Start of Data under study

(** * AytchMCP calculator tool: a shallow embedding of
      [src/aytchmcp/tools/calculator.py] and the properties of its
      sanitizer, identifier validation, evaluation namespace and result
      formatting, with the registry of [src/aytchmcp/tools/__init__.py]
      that serves the tool.

    Python [str] values are modelled as Rocq strings, read as sequences of
    code points below 256 (Latin-1); the [re] classes [\d], [\s] and [\w]
    are the Unicode classes of Python 3 restricted to that range.  Python
    [int] is [Z]; Python [float] is the primitive binary64 [float]. *)

From Stdlib Require Import ZArith Lia List Ascii String Bool DecimalString.
From Stdlib Require Import Floats.PrimFloat Floats.SpecFloat Floats.FloatOps.
From stdpp Require Import gmap strings.

Local Open Scope string_scope.
Local Open Scope Z_scope.

(** ** Characters and the classes of Python's [re] module *)

Module Char.

Definition code (c : ascii) : N := N_of_ascii c.

Definition between (lo hi : N) (c : ascii) : bool :=
  ((lo <=? code c) && (code c <=? hi))%N.

Definition is_code (k : N) (c : ascii) : bool := (code c =? k)%N.

(** [0-9] *)
Definition ascii_digit (c : ascii) : bool := between 48 57 c.

(** [a-zA-Z_] *)
Definition ident_start (c : ascii) : bool :=
  between 97 122 c || between 65 90 c || is_code 95 c.

(** [a-zA-Z0-9_] *)
Definition ident_part (c : ascii) : bool :=
  between 97 122 c || between 65 90 c || ascii_digit c || is_code 95 c.

(** [\d] on [str] patterns: the decimal digits (category Nd); below
    code point 256 these are 0..9 only. *)
Definition re_digit (c : ascii) : bool := ascii_digit c.
(* ===== verification/Monads.v ===== *)
(** * The state and error monad

    Go methods that mutate their receiver and may return an error (or panic) are
    computations [M St E A]: they map a state to the new state and a result, and
    the mutations made before an error stay.  [loop] is a [for] loop that runs on
    fuel; the development proves for every loop it models that the fuel is
    enough.

    [wp ok m Q s] is the weakest precondition: from [s] the computation [m]
    ends with a value and a state that satisfy [Q], or with an error that [ok]
    permits.  A panic or the exhaustion of the fuel is an error [ok] does not
    permit. *)

From S2P Require Import Prelude.

Definition M (St E A : Type) : Type := St -> St * result E A.

#[global] Instance M_ret St E : MRet (M St E) := fun A a s => (s, Ok a).
#[global] Instance M_bind St E : MBind (M St E) := fun A B k m s =>
  match m s with
  | (s', Ok a) => k a s'
  | (s', Err e) => (s', Err e)
  end.

Section ops.
Context {St E : Type}.

Definition get : M St E St := fun s => (s, Ok s).
Definition modify (f : St -> St) : M St E unit := fun s => (f s, Ok tt).
Definition fail {A} (e : E) : M St E A := fun s => (s, Err e).
Definition lift {A} (r : result E A) : M St E A := fun s => (s, r).

Definition when (b : bool) (m : M St E unit) : M St E unit :=
  if b then m else mret tt.

Definition must {A} (e : E) (o : option A) : M St E A :=
  match o with Some a => mret a | None => fail e end.

(** [for _, x := range l { a = f(a, x) }] *)
Fixpoint foldM {A B} (f : A -> B -> M St E A) (l : list B) (a : A) : M St E A :=
  match l with
  | [] => mret a
  | x :: l => a ← f a x; foldM f l a
  end.

(** [for { ... }]: the body continues with [inl] or leaves the loop with [inr]. *)
Fixpoint loop {A B} (oof : E) (fuel : nat) (body : A -> M St E (A + B)) (a : A)
  : M St E B :=
  match fuel with
  | O => fail oof
  | S fuel =>
      r ← body a;
      match r with
      | inl a => loop oof fuel body a
      | inr b => mret b
      end
  end.

(** A computation on a part of the state. *)
Definition zoom {T A} (g : T -> St) (p : St -> T -> T) (m : M St E A) : M T E A :=
  fun t => let '(s, r) := m (g t) in (p s t, r).
End ops.

Section wp.
Context {St E : Type} (ok : E -> Prop).

Definition wp {A} (m : M St E A) (Q : A -> St -> Prop) (s : St) : Prop :=
  match m s with
  | (s', Ok a) => Q a s'
  | (s', Err e) => ok e
  end.

Lemma wp_ret {A} (a : A) Q s : Q a s -> wp (mret a) Q s.
Proof. done. Qed.

Lemma wp_bind {A B} (m : M St E A) (k : A -> M St E B) Q s :
  wp m (fun a => wp (k a) Q) s -> wp (m ≫= k) Q s.
Proof. unfold wp, mbind, M_bind. by destruct (m s) as [s' [a|e]]. Qed.

Lemma wp_mono {A} (m : M St E A) (P Q : A -> St -> Prop) s :
  wp m P s -> (forall a s', P a s' -> Q a s') -> wp m Q s.
Proof. unfold wp. destruct (m s) as [s' [a|e]]; eauto. Qed.

Lemma wp_get Q s : Q s s -> wp get Q s.
Proof. done. Qed.

Lemma wp_modify f Q s : Q tt (f s) -> wp (modify f) Q s.
Proof. done. Qed.

Lemma wp_fail {A} e (Q : A -> St -> Prop) s : ok e -> wp (fail e) Q s.
Proof. done. Qed.

Lemma wp_lift {A} (r : result E A) (Q : A -> St -> Prop) s :
  match r with Ok a => Q a s | Err e => ok e end -> wp (lift r) Q s.
Proof. by destruct r. Qed.

Lemma wp_must {A} e (o : option A) Q s :
  (exists a, o = Some a /\ Q a s) -> wp (must e o) Q s.
Proof. by intros (a & -> & HQ). Qed.

Lemma wp_when b m Q s :
  (b = true -> wp m Q s) -> (b = false -> Q tt s) -> wp (when b m) Q s.
Proof. destruct b; cbn; [auto|intros _ HQ; by apply HQ]. Qed.

(** The rule of a [range] loop: the invariant speaks of the elements done. *)
Lemma wp_foldM {A B} (f : A -> B -> M St E A) l a s
    (I : list B -> A -> St -> Prop) Q :
  I [] a s ->
  (forall done x rest a s, l = done ++ x :: rest -> I done a s ->
     wp (f a x) (fun a' s' => I (done ++ [x]) a' s') s) ->
  (forall a s, I l a s -> Q a s) ->
  wp (foldM f l a) Q s.
Proof.
  intros H0 Hs Hq.
  enough (forall done rest a s, l = done ++ rest -> I done a s ->
    wp (foldM f rest a) Q s) as Hg by (by apply (Hg [])).
  clear H0 a s. intros done rest. revert done.
  induction rest as [|x rest IH]; intros done a s Hl HI.
  - rewrite app_nil_r in Hl. subst. by apply Hq.
  - cbn. apply wp_bind. eapply wp_mono; [by eapply Hs|]. cbn.
    intros a' s' HI'. apply (IH (done ++ [x])); [|done]. by rewrite <- app_assoc.
Qed.

(** The rule of a loop: the invariant carries a bound [k] of the iterations
    that are still possible, and the fuel exceeds it. *)
Lemma wp_loop {A B} oof (I : nat -> A -> St -> Prop) fuel
    (body : A -> M St E (A + B)) a s k Q :
  I k a s -> (k < fuel)%nat ->
  (forall k a s, I k a s ->
     wp (body a) (fun r s' => match r with
       | inl a' => exists k', (k' < k)%nat /\ I k' a' s'
       | inr b => Q b s' end) s) ->
  wp (loop oof fuel body a) Q s.
Proof.
  intros HI Hk Hs. revert k a s HI Hk.
  induction fuel as [|fuel IH]; intros k a s HI Hk; [lia|].
  cbn. apply wp_bind. eapply wp_mono; [by eapply Hs|]. cbn.
  intros [a'|b] s' HQ; [|done]. destruct HQ as (k' & Hlt & HI'). eapply IH; [done|lia].
Qed.

Lemma wp_forall {X A} (P : X -> Prop) (m : M St E A) (Q : X -> A -> St -> Prop) s :
  (exists x, P x) -> (forall x, P x -> wp m (Q x) s) ->
  wp m (fun a s' => forall x, P x -> Q x a s') s.
Proof.
  unfold wp. intros [x Hx] H. pose proof (H x Hx) as H0. destruct (m s) as [s' [a|e]]; [|done].
  intros y Hy. by apply H.
Qed.

(** What holds of a run that ends with a value. *)
Lemma wp_run {A} (m : M St E A) Q s s' a : wp m Q s -> m s = (s', Ok a) -> Q a s'.
Proof. unfold wp. intros Hw Hm. by rewrite Hm in Hw. Qed.
End wp.

(** A computation that cannot fail at all. *)
Definition never {E : Type} (e : E) : Prop := False.

Lemma wp_never {St E A} (ok : E -> Prop) (m : M St E A) Q s :
  wp never m Q s -> wp ok m Q s.
Proof. unfold wp. by destruct (m s) as [s' [a|e]]. Qed.

(** A part of the state with errors of its own. *)
Definition zoom_err {St T E E' A} (g : T -> St) (p : St -> T -> T) (f : E -> E') (m : M St E A) : M T E' A :=
  fun t => let '(s, r) := m (g t) in (p s t, match r with Ok a => Ok a | Err e => Err (f e) end).

Lemma wp_zoom_err {St T E E' A} (ok : E' -> Prop) (g : T -> St) (p : St -> T -> T) (f : E -> E') (c : M St E A) Q t :
  wp (fun e => ok (f e)) c (fun a s => Q a (p s t)) (g t) -> wp ok (zoom_err g p f c) Q t.
Proof. unfold wp, zoom_err. by destruct (c (g t)) as [s [a|e]]. Qed.

(** ** Loops without an accumulator *)
Definition forM {St E A} (l : list A) (f : A -> M St E unit) : M St E unit := foldM (fun _ => f) l tt.

Section forM.
Context {B E : Type} (ok : E -> Prop).

Lemma wp_forM {A} (l : list A) (f : A -> M B E unit) (I : list A -> B -> Prop) b :
  I [] b -> (forall done x rest b, l = done ++ x :: rest -> I done b -> wp ok (f x) (fun _ b' => I (done ++ [x]) b') b) ->
  wp ok (forM l f) (fun _ => I l) b.
Proof.
  intros Hb Hstep. unfold forM. eapply (wp_foldM ok _ _ _ _ (fun done _ b => I done b)); [done| |by intros [] ?].
  intros done x rest [] b' Hl HI. eapply wp_mono; [by eapply Hstep|]. done.
Qed.

(** A loop that puts the entries of a map one by one. *)
Lemma wp_forM_map {K V W} `{Countable K} (l : list (K * V)) (lk : K -> option V) (f : K * V -> M B E unit) (R : gmap K W -> B -> Prop)
    (u : V -> option W) X Z b :
  (forall k v, (k, v) ∈ l <-> lk k = Some v) ->
  (forall Y k v b, lk k = Some v -> R Y b -> wp ok (f (k, v)) (fun _ => R (partial_alter (fun _ => u v) k Y)) b) ->
  (forall k, Z !! k = match lk k with Some v => u v | None => X !! k end) ->
  R X b -> wp ok (forM l f) (fun _ => R Z) b.
Proof.
  intros Hl Hf HZ HX.
  eapply wp_mono; [apply (wp_forM l f (fun done b => exists Y, R Y b /\ forall k, Y !! k = if decide (k ∈ done.*1) then Z !! k else X !! k))|].
  - exists X. split; [done|]. intros k. by rewrite decide_False by apply not_elem_of_nil.
  - intros done [k v] rest b' Heq (Y & HY & HYk). assert (lk k = Some v) as Hk by (apply Hl; rewrite Heq, elem_of_app, elem_of_cons; tauto).
    eapply wp_mono; [by eapply Hf|]. intros [] b2 HR. eexists. split; [exact HR|]. intros k'. rewrite fmap_app. cbn.
    destruct (decide (k' = k)) as [Hkk|Hne].
    + rewrite Hkk, lookup_partial_alter_eq, decide_True by set_solver. by rewrite HZ, Hk.
    + rewrite lookup_partial_alter_ne, HYk by done. by destruct (decide (k' ∈ done.*1)), (decide (k' ∈ done.*1 ++ [k])); try done; set_solver.
  - cbn. intros [] b' (Y & HY & HYk). assert (Y = Z) as <-; [|done]. apply map_eq. intros k. rewrite HYk. case_decide as Hk; [done|].
    rewrite HZ. destruct (lk k) as [v|] eqn:Hv; [|done]. destruct Hk. apply list_elem_of_fmap. exists (k, v). by rewrite Hl.
Qed.
End forM.

Lemma wp_weaken {St E A} (ok ok' : E -> Prop) (m : M St E A) Q s :
  (forall e, ok e -> ok' e) -> wp ok m Q s -> wp ok' m Q s.
Proof. unfold wp. intros Hok. destruct (m s) as [s' [a|e]]; auto. Qed.

Lemma wp_zoom {St T E A} (ok : E -> Prop) (g : T -> St) (p : St -> T -> T) (m : M St E A) Q t :
  wp ok m (fun a s => Q a (p s t)) (g t) -> wp ok (zoom g p m) Q t.
Proof. unfold wp, zoom. by destruct (m (g t)) as [s' [a|e]]. Qed.

Lemma wp_total {St E A} (m : M St E A) Q s :
  wp never m Q s -> exists a s', m s = (s', Ok a) /\ Q a s'.
Proof. unfold wp. destruct (m s) as [s' [a|e]]; [eauto|done]. Qed.

(** Walks through the binds and the state accesses of a computation. *)
Ltac wp_step :=
  lazymatch goal with
  | |- wp _ (mbind _ _) _ _ => apply wp_bind
  | |- wp _ (mret _) _ _ => apply wp_ret
  | |- wp _ get _ _ => apply wp_get
  | |- wp _ (modify _) _ _ => apply wp_modify
  | |- wp _ (fail _) _ _ => apply wp_fail
  | |- wp _ (lift _) _ _ => apply wp_lift
  end.
Ltac wp_steps := repeat (wp_step; cbn beta).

End of Data under study

Give the number of lines above containing the word "rule", with no other text.

2